[Stored items]
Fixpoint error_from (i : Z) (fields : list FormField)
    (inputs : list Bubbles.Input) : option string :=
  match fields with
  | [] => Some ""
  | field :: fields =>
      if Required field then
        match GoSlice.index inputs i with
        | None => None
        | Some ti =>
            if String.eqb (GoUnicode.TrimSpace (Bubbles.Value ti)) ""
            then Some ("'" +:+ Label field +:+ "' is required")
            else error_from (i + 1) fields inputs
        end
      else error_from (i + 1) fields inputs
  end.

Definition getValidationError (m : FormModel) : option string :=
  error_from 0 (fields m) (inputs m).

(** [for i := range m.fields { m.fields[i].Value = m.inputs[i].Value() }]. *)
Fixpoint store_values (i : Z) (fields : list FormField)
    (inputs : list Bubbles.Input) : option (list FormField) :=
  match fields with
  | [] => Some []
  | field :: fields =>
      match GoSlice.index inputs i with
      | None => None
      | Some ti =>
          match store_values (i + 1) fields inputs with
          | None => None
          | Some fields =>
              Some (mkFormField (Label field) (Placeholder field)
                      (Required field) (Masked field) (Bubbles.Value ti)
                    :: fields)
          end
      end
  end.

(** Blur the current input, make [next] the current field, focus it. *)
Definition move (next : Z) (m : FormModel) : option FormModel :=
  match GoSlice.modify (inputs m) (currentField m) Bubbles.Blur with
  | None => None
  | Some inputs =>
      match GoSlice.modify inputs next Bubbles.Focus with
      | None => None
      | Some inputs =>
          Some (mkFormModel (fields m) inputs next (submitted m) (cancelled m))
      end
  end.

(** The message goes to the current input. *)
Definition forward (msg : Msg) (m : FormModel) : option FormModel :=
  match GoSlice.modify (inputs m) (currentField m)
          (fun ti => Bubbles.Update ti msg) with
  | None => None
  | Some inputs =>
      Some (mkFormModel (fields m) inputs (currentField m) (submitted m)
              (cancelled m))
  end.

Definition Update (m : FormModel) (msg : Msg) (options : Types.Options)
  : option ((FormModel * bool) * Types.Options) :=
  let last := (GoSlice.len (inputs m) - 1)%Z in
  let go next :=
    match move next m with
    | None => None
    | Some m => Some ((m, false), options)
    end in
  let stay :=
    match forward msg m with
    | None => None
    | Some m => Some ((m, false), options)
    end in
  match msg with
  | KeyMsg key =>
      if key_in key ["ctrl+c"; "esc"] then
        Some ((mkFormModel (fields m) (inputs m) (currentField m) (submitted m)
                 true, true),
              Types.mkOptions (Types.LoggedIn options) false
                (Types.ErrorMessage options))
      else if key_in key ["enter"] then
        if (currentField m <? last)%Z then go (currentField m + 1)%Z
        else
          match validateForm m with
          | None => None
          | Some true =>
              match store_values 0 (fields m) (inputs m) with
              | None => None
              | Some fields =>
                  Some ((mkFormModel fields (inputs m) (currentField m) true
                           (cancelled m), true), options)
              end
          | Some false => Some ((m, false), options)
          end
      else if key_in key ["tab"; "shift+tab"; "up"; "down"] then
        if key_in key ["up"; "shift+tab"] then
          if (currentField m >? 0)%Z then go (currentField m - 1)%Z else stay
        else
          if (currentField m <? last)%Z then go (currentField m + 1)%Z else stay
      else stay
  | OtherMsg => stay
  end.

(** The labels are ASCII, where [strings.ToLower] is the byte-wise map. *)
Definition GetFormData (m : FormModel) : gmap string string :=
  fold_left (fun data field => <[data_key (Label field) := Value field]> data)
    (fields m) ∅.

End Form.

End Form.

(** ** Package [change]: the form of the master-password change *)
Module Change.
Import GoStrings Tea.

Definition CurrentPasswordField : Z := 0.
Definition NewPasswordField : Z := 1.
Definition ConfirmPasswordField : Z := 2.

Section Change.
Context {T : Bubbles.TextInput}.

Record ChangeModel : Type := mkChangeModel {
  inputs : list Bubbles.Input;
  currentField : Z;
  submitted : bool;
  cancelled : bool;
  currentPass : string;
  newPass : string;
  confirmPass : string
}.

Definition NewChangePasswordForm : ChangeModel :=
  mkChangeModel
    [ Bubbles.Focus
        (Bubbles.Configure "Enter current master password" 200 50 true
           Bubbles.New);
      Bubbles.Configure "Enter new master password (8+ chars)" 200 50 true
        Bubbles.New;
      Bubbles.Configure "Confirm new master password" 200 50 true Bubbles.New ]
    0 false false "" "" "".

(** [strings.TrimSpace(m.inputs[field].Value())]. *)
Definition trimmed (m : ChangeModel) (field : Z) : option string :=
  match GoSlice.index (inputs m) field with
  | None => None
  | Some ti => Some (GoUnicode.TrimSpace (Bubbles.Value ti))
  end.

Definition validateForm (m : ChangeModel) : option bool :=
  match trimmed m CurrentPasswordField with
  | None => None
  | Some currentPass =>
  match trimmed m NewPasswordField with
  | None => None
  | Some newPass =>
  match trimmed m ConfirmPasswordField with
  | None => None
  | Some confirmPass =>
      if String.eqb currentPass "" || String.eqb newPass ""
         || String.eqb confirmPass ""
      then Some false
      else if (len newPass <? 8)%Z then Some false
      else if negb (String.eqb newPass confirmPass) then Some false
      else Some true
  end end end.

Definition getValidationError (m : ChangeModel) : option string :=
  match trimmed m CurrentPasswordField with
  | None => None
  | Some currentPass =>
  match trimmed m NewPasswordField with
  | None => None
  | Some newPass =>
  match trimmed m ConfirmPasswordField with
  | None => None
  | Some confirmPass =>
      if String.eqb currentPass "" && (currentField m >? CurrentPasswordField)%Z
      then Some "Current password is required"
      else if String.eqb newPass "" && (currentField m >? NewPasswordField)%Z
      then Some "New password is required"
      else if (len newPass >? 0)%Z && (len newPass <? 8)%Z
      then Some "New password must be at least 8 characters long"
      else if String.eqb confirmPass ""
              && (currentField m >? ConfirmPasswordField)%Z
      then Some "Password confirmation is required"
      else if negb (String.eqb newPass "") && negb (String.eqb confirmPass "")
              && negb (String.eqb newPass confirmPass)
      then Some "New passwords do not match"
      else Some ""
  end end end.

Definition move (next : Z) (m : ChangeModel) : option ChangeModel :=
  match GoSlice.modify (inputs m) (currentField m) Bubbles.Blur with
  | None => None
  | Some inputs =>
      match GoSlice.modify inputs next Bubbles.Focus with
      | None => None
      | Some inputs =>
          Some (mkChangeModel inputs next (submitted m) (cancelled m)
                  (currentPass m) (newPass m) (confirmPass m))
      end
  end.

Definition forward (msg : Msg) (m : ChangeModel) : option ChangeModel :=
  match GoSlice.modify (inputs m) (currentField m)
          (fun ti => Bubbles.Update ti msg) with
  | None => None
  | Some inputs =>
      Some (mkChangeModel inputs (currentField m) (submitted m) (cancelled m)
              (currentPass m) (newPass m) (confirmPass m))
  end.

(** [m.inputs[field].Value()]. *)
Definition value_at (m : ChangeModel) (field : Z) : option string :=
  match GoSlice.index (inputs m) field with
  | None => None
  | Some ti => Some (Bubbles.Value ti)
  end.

*Task instructions:*
Once more, write out the entries exactly as they were written.

*Reply to the task:*
Fixpoint error_from (i : Z) (fields : list FormField)
    (inputs : list Bubbles.Input) : option string :=
  match fields with
  | [] => Some ""
  | field :: fields =>
      if Required field then
        match GoSlice.index inputs i with
        | None => None
        | Some ti =>
            if String.eqb (GoUnicode.TrimSpace (Bubbles.Value ti)) ""
            then Some ("'" +:+ Label field +:+ "' is required")
            else error_from (i + 1) fields inputs
        end
      else error_from (i + 1) fields inputs
  end.

Definition getValidationError (m : FormModel) : option string :=
  error_from 0 (fields m) (inputs m).

(** [for i := range m.fields { m.fields[i].Value = m.inputs[i].Value() }]. *)
Fixpoint store_values (i : Z) (fields : list FormField)
    (inputs : list Bubbles.Input) : option (list FormField) :=
  match fields with
  | [] => Some []
  | field :: fields =>
      match GoSlice.index inputs i with
      | None => None
      | Some ti =>
          match store_values (i + 1) fields inputs with
          | None => None
          | Some fields =>
              Some (mkFormField (Label field) (Placeholder field)
                      (Required field) (Masked field) (Bubbles.Value ti)
                    :: fields)
          end
      end
  end.

(** Blur the current input, make [next] the current field, focus it. *)
Definition move (next : Z) (m : FormModel) : option FormModel :=
  match GoSlice.modify (inputs m) (currentField m) Bubbles.Blur with
  | None => None
  | Some inputs =>
      match GoSlice.modify inputs next Bubbles.Focus with
      | None => None
      | Some inputs =>
          Some (mkFormModel (fields m) inputs next (submitted m) (cancelled m))
      end
  end.

(** The message goes to the current input. *)
Definition forward (msg : Msg) (m : FormModel) : option FormModel :=
  match GoSlice.modify (inputs m) (currentField m)
          (fun ti => Bubbles.Update ti msg) with
  | None => None
  | Some inputs =>
      Some (mkFormModel (fields m) inputs (currentField m) (submitted m)
              (cancelled m))
  end.

Definition Update (m : FormModel) (msg : Msg) (options : Types.Options)
  : option ((FormModel * bool) * Types.Options) :=
  let last := (GoSlice.len (inputs m) - 1)%Z in
  let go next :=
    match move next m with
    | None => None
    | Some m => Some ((m, false), options)
    end in
  let stay :=
    match forward msg m with
    | None => None
    | Some m => Some ((m, false), options)
    end in
  match msg with
  | KeyMsg key =>
      if key_in key ["ctrl+c"; "esc"] then
        Some ((mkFormModel (fields m) (inputs m) (currentField m) (submitted m)
                 true, true),
              Types.mkOptions (Types.LoggedIn options) false
                (Types.ErrorMessage options))
      else if key_in key ["enter"] then
        if (currentField m <? last)%Z then go (currentField m + 1)%Z
        else
          match validateForm m with
          | None => None
          | Some true =>
              match store_values 0 (fields m) (inputs m) with
              | None => None
              | Some fields =>
                  Some ((mkFormModel fields (inputs m) (currentField m) true
                           (cancelled m), true), options)
              end
          | Some false => Some ((m, false), options)
          end
      else if key_in key ["tab"; "shift+tab"; "up"; "down"] then
        if key_in key ["up"; "shift+tab"] then
          if (currentField m >? 0)%Z then go (currentField m - 1)%Z else stay
        else
          if (currentField m <? last)%Z then go (currentField m + 1)%Z else stay
      else stay
  | OtherMsg => stay
  end.

(** The labels are ASCII, where [strings.ToLower] is the byte-wise map. *)
Definition GetFormData (m : FormModel) : gmap string string :=
  fold_left (fun data field => <[data_key (Label field) := Value field]> data)
    (fields m) ∅.

End Form.

End Form.

(** ** Package [change]: the form of the master-password change *)
Module Change.
Import GoStrings Tea.

Definition CurrentPasswordField : Z := 0.
Definition NewPasswordField : Z := 1.
Definition ConfirmPasswordField : Z := 2.

Section Change.
Context {T : Bubbles.TextInput}.

Record ChangeModel : Type := mkChangeModel {
  inputs : list Bubbles.Input;
  currentField : Z;
  submitted : bool;
  cancelled : bool;
  currentPass : string;
  newPass : string;
  confirmPass : string
}.

Definition NewChangePasswordForm : ChangeModel :=
  mkChangeModel
    [ Bubbles.Focus
        (Bubbles.Configure "Enter current master password" 200 50 true
           Bubbles.New);
      Bubbles.Configure "Enter new master password (8+ chars)" 200 50 true
        Bubbles.New;
      Bubbles.Configure "Confirm new master password" 200 50 true Bubbles.New ]
    0 false false "" "" "".

(** [strings.TrimSpace(m.inputs[field].Value())]. *)
Definition trimmed (m : ChangeModel) (field : Z) : option string :=
  match GoSlice.index (inputs m) field with
  | None => None
  | Some ti => Some (GoUnicode.TrimSpace (Bubbles.Value ti))
  end.

Definition validateForm (m : ChangeModel) : option bool :=
  match trimmed m CurrentPasswordField with
  | None => None
  | Some currentPass =>
  match trimmed m NewPasswordField with
  | None => None
  | Some newPass =>
  match trimmed m ConfirmPasswordField with
  | None => None
  | Some confirmPass =>
      if String.eqb currentPass "" || String.eqb newPass ""
         || String.eqb confirmPass ""
      then Some false
      else if (len newPass <? 8)%Z then Some false
      else if negb (String.eqb newPass confirmPass) then Some false
      else Some true
  end end end.

Definition getValidationError (m : ChangeModel) : option string :=
  match trimmed m CurrentPasswordField with
  | None => None
  | Some currentPass =>
  match trimmed m NewPasswordField with
  | None => None
  | Some newPass =>
  match trimmed m ConfirmPasswordField with
  | None => None
  | Some confirmPass =>
      if String.eqb currentPass "" && (currentField m >? CurrentPasswordField)%Z
      then Some "Current password is required"
      else if String.eqb newPass "" && (currentField m >? NewPasswordField)%Z
      then Some "New password is required"
      else if (len newPass >? 0)%Z && (len newPass <? 8)%Z
      then Some "New password must be at least 8 characters long"
      else if String.eqb confirmPass ""
              && (currentField m >? ConfirmPasswordField)%Z
      then Some "Password confirmation is required"
      else if negb (String.eqb newPass "") && negb (String.eqb confirmPass "")
              && negb (String.eqb newPass confirmPass)
      then Some "New passwords do not match"
      else Some ""
  end end end.

Definition move (next : Z) (m : ChangeModel) : option ChangeModel :=
  match GoSlice.modify (inputs m) (currentField m) Bubbles.Blur with
  | None => None
  | Some inputs =>
      match GoSlice.modify inputs next Bubbles.Focus with
      | None => None
      | Some inputs =>
          Some (mkChangeModel inputs next (submitted m) (cancelled m)
                  (currentPass m) (newPass m) (confirmPass m))
      end
  end.

Definition forward (msg : Msg) (m : ChangeModel) : option ChangeModel :=
  match GoSlice.modify (inputs m) (currentField m)
          (fun ti => Bubbles.Update ti msg) with
  | None => None
  | Some inputs =>
      Some (mkChangeModel inputs (currentField m) (submitted m) (cancelled m)
              (currentPass m) (newPass m) (confirmPass m))
  end.

(** [m.inputs[field].Value()]. *)
Definition value_at (m : ChangeModel) (field : Z) : option string :=
  match GoSlice.index (inputs m) field with
  | None => None
  | Some ti => Some (Bubbles.Value ti)
  end.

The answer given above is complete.